Instructions to follow: Write out, word for word, every line in the data below from the one containing "Definition MOCK_VERIFIED_CLAIMS : list" to the one containing "[_claims_agree]. *)", both of them included.

*** Opening of Excerpted records ***

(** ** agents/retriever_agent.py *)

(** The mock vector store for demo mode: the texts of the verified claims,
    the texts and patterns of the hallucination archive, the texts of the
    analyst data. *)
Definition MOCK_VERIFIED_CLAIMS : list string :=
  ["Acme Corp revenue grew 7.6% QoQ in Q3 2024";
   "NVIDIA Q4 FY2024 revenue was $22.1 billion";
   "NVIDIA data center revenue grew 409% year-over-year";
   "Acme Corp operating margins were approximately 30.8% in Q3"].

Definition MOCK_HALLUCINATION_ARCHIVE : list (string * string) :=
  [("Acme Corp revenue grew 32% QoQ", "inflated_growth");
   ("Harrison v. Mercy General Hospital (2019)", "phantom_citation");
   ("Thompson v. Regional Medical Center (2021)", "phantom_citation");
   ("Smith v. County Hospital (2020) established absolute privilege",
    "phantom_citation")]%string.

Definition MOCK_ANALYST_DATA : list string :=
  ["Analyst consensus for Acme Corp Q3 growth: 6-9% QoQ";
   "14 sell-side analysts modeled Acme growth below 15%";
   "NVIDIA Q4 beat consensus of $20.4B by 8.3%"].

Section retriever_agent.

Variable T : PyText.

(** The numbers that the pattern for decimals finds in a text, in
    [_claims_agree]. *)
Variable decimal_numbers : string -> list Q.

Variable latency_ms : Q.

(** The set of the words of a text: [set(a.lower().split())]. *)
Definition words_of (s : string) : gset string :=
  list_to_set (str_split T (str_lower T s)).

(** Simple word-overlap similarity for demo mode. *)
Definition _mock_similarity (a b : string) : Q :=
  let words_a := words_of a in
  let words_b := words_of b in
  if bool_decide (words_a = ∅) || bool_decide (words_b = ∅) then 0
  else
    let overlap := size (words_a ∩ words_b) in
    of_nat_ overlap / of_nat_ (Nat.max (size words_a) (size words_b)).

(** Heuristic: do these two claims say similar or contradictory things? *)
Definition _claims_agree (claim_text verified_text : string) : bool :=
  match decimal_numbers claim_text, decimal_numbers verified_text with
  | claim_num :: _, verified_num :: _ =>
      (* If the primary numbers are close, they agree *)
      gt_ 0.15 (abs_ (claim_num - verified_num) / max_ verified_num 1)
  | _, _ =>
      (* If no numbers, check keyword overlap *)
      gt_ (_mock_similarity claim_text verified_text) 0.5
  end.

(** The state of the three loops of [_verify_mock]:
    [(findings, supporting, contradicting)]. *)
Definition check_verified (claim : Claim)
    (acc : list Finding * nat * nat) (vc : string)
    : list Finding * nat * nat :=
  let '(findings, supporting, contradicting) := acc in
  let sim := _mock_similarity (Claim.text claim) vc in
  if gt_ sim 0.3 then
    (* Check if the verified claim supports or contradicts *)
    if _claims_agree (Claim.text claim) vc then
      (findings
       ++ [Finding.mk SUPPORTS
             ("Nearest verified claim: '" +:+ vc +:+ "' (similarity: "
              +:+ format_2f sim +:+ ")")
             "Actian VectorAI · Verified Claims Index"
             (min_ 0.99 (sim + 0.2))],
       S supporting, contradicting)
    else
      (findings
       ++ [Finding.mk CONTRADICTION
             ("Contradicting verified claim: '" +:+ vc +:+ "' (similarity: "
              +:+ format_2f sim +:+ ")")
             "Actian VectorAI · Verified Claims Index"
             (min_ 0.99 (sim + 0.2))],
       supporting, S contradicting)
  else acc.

*** Close of Excerpted records ***

Solution:
Definition MOCK_VERIFIED_CLAIMS : list string :=
  ["Acme Corp revenue grew 7.6% QoQ in Q3 2024";
   "NVIDIA Q4 FY2024 revenue was $22.1 billion";
   "NVIDIA data center revenue grew 409% year-over-year";
   "Acme Corp operating margins were approximately 30.8% in Q3"].

Definition MOCK_HALLUCINATION_ARCHIVE : list (string * string) :=
  [("Acme Corp revenue grew 32% QoQ", "inflated_growth");
   ("Harrison v. Mercy General Hospital (2019)", "phantom_citation");
   ("Thompson v. Regional Medical Center (2021)", "phantom_citation");
   ("Smith v. County Hospital (2020) established absolute privilege",
    "phantom_citation")]%string.

Definition MOCK_ANALYST_DATA : list string :=
  ["Analyst consensus for Acme Corp Q3 growth: 6-9% QoQ";
   "14 sell-side analysts modeled Acme growth below 15%";
   "NVIDIA Q4 beat consensus of $20.4B by 8.3%"].

Section retriever_agent.

Variable T : PyText.

(** The numbers that the pattern for decimals finds in a text, in
    [_claims_agree]. *)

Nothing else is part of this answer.